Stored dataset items
'''

(** * Nexus DeFi engine: strategy pipeline and rebalancing analytics

    A shallow embedding of the TypeScript sources
    [lib/strategy-engine.ts] (StrategyParser, IndicatorCalculator,
    StrategyExecutor, PnLTracker) and [lib/defi-engine.ts]
    (YieldAggregator, RebalancingEngine), and the properties of the
    specification that concern them.

    Numbers.  The source computes with IEEE-754 doubles.  A number is a
    rational or one of the special values that decide control flow in
    the source ([NaN], the two infinities, and [undefined] read from an
    array out of range).  [Num] computes on finite values exactly; [F64]
    rounds the exact result of every operation to binary64: to nearest,
    ties to even, with gradual underflow and overflow to the infinities.
    Every zero is +0.  The numeric code of the strategy engine is
    embedded over both: the modules IndicatorCalculator, StrategyExecutor
    and PnLTracker over [Num], and module [Double], operation for
    operation the same code, over [F64]. *)

From Stdlib Require Import ZArith QArith Qcanon Qround Qpower Lia Lqa.
From Stdlib Require Import Ascii String.
From stdpp Require Import gmap strings list pretty sorting.

Local Open Scope Z_scope.

(** ** JavaScript numbers *)

Module Num.

(** A value of TypeScript type [number] as it exists at run time.
    [Undefined] is what an out-of-range array read yields; every
    arithmetic operator and every comparison first converts it to [NaN]. *)
Inductive num : Type :=
| Fin (q : Qc)
| PInf
| NInf
| NaN
| Undefined.

Definition ofQ (q : Q) : num := Fin (Q2Qc q).
Definition ofZ (z : Z) : num := ofQ (inject_Z z).
Definition ofNat (n : nat) : num := ofZ (Z.of_nat n).

Definition Qc_ltb (a b : Qc) : bool :=
  match Qccompare a b with Lt => true | _ => false end.
Definition Qc_eqb (a b : Qc) : bool :=
  match Qccompare a b with Eq => true | _ => false end.
Definition Qc_leb (a b : Qc) : bool :=
  match Qccompare a b with Gt => false | _ => true end.

Definition zeroQc : Qc := Q2Qc 0.

(** Sign of a finite value: the source never distinguishes -0 from +0. *)
Definition sgn (q : Qc) : comparison := Qccompare q zeroQc.

(** ToNumber *)
Definition toNumber (x : num) : num :=
  match x with Undefined => NaN | _ => x end.

Definition neg (x : num) : num :=
  match x with
  | Fin q => Fin (- q)%Qc
  | PInf => NInf
  | NInf => PInf
  | NaN | Undefined => NaN
  end.

Definition add (x y : num) : num :=
  match x, y with
  | Fin a, Fin b => Fin (a + b)%Qc
  | Fin _, PInf | PInf, Fin _ | PInf, PInf => PInf
  | Fin _, NInf | NInf, Fin _ | NInf, NInf => NInf
  | _, _ => NaN
  end.

Definition sub (x y : num) : num := add x (neg y).

(** An infinity with the sign of a comparison against zero; [Eq] is the
    indeterminate form. *)
Definition inf_of (s : comparison) : num :=
  match s with Gt => PInf | Lt => NInf | Eq => NaN end.

Definition flip (s : comparison) : comparison := CompOpp s.

Definition mul (x y : num) : num :=
  match x, y with
  | Fin a, Fin b => Fin (a * b)%Qc
  | Fin a, PInf | PInf, Fin a => inf_of (sgn a)
  | Fin a, NInf | NInf, Fin a => inf_of (flip (sgn a))
  | PInf, PInf | NInf, NInf => PInf
  | PInf, NInf | NInf, PInf => NInf
  | _, _ => NaN
  end.

Definition div (x y : num) : num :=
  match x, y with
  | Fin a, Fin b =>
      if Qc_eqb b zeroQc then inf_of (sgn a) else Fin (a / b)%Qc
  | Fin _, PInf | Fin _, NInf => Fin zeroQc
  | PInf, Fin b => if Qc_ltb b zeroQc then NInf else PInf
  | NInf, Fin b => if Qc_ltb b zeroQc then PInf else NInf
  | _, _ => NaN
  end.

'''

_Your goal_
Extract the lines above, from the first one through the one containing "specification that concern them.", and return only those, unchanged.

_Your response_
(** * Nexus DeFi engine: strategy pipeline and rebalancing analytics

    A shallow embedding of the TypeScript sources
    [lib/strategy-engine.ts] (StrategyParser, IndicatorCalculator,
    StrategyExecutor, PnLTracker) and [lib/defi-engine.ts]
    (YieldAggregator, RebalancingEngine), and the properties of the
    specification that concern them.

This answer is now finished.